Нет, Катаев не перешел на сторону своего плачевного, но вредного героя, как только тот покончил с собой. «Не таков Кирджали». Но вот глумиться над ним и топтать его Катаев с этого самого момента перестает (хотя в истории самоубийства Маяковского материала для этого было бы не меньше, чем во всем предыдущем), и о самом самоубийстве написал (тут опять вспоминается набоковское «с большим мастерством, с живостью изложения необыкновенной - ее можно почти принять за сострадание») вот как: «Он выстрелил себе в сердце из маленького карманного маузера, и в тот же миг время для него уже потекло в другую сторону, "все перепуталось, и некому сказать, что, постепенно холодея, все перепуталось и сладко повторять: Россия, Лета, Лорелея».

И дальше уже не будет ничего разоблачающего и расчленяющего. Но и жалости никакой не будет. Катаев поместит некие слова сочувствия Маяковскому - но он подчеркнуто не возьмет их на себя. Горе по Маяковскому и жалость к нему он позволит в «Траве Забвения» высказать только третьим лицам. Вслед за констатацией самоубийства Маяковского он вводит сцену, где он сам, Бабель и Олеша говорят друг с другом о смерти Маяковского и высказывают много сочувствия, горя и понимания - но это «друг с другом» на самом деле фикция: все соответствующие речи в этой сцене у Катаева ведут только Бабель и Олеша, но не он сам. Сам Катаев при этом обсуждении (по его собственному изложению) молчит. Он не стал глумиться над смертью Маяковского, но и не выскажет по ее поводу даже формального соболезнования. Пусть его оплакивают Бабель с Олешей.

Потом еще будет показано бурное горе Пастернака, с очень характерной последней строкой: «Потом я увидел как бы все вокруг заслонившее, все облитое сверкающими слезами скуластое темногубое лицо мулата. Я узнал Пастернака.
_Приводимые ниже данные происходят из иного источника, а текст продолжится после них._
(* ===== verification/EnrollmentInv.v ===== *)
(** Every state of a run shows the ledger: the rows of each monitoring instance and the session that may collect
    are what replaying the decisions about it gives. *)
From stdpp Require Import base list strings gmap.
From Stdlib Require Import ZArith Lia.
From S2P Require Import Prelude GoRuntime IncidentTypes EventPayload IncidentStore Postgres Notification ObservationStore SyncProtocol SyncStore SyncStoreProps Subscriptions.
From S2P Require Import Instances Enrollment InstanceControl SyncHandler EnrollHandler EnrollmentLedger EnrollmentRuns EnrollmentProps.

Local Open Scope Z_scope.
#[local] Set Warnings "-clear-no-such-hyp".

Section Invariant.
Context {body : Type} `{Env : @SyncEnv body} `{Tokens : EnrollEnv}.
Implicit Types (db : instance_db body) (io : sync_io) (w : instance_world (body := body)).

(** * The coupling *)

(** The one session with full capability is the collector. *)
Definition sessions_shown (id : string) (b : book) db : Prop :=
  forall s f, bk_collector b = Some (s, f) <-> exists token, session_view db !! s = Some (id, f, token, CapabilityFull).

Definition shows (id : string) (b : book) db : Prop := row_shown b (instance_view id db) /\ sessions_shown id b db.

Record world_inv w : Prop := {
  wi_keys : keys_ok (iw_db w);
  wi_capabilities : capabilities_ok (iw_db w);
  wi_replay : replay_wf (nd_sync (iw_db w));
  wi_books : forall id, exists b, instance_book id (iw_ledger w) = Some b /\ shows id b (iw_db w);
}.

(** Sessions stay what they are, and a session without full capability never gets it. *)
Definition sessions_stay db db' : Prop := forall s owner fingerprint token capability,
  session_view db !! s = Some (owner, fingerprint, token, capability) ->
  exists capability', session_view db' !! s = Some (owner, fingerprint, token, capability') /\
    (capability <> CapabilityFull -> capability' = capability).

#[export] Instance sessions_stay_preorder : PreOrder sessions_stay.
Proof.
  split; [by intros db s o f t c; eauto|]. intros db1 db2 db3 H1 H2 s o f t c (c1 & E1 & Hc1)%H1.
  destruct (H2 _ _ _ _ _ E1) as (c2 & E2 & Hc2). exists c2. split; [done|]. intros Hne. rewrite Hc2 by (by rewrite Hc1). auto.
Qed.

(** What a step leads to. *)
Record advances w w' : Prop := {
  ad_inv : world_inv w';
  ad_sessions : sessions_stay (iw_db w) (iw_db w');
  ad_ledger : exists l, iw_ledger w' = iw_ledger w ++ l;
}.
Его руки машинально делали такие движения, как будто он хотел разорвать себе грудь, сломать свою грудную клетку, а может быть, мне только так казалось».

От себя Катаев напишет по-другому и о другом.
«Гроб был мелкий, стоял невысоко».
«В край гроба упирались ноги в больших, новых, очень дорогих башмаках заграничной работы на толстой подошве со стальными скобочками, чтобы не сбивать носки, предмет моей зависти, о которых Маяковский позавчера сказал мне в полутемной комнате: "вечные"».

И последнее, в качестве эпитафии (на этом стихотворении Катаев окончательно расстается с Маяковским, чтобы вернуться к Бунину и уже не покидать его до конца «Травы Забвения»):

Маяк заводит красный глаз.
Гремит, гремит мотор.
Вдоль моря долго спит Кавказ,
завернут в бурку гор.
Чужое море бьет волной.
В каюте смертный сон.
Как он душист, цветок больной,
и как печален он!
Тяжелый, смертный вкус во рту.
Каюта - узкий гроб.
И смерть последнюю черту
кладет на синий лоб.

(Это из катаевского же стихотворения 1931 года - «Цветок магнолии». "Маяк" потащил за собою Маяковского).

Ключевые слова здесь, конечно, последние, и смысл тот, что вот этого человека смерть уничтожает полностью, - ему недоступно никакое «нет, весь я не умру», последнюю черту ему подводит само его физическое исчезновение. Это отказ Маяковскому в поэтическом бессмертии, развязка всех счетов с ним, и на этом Катаев расстается с Маяковским.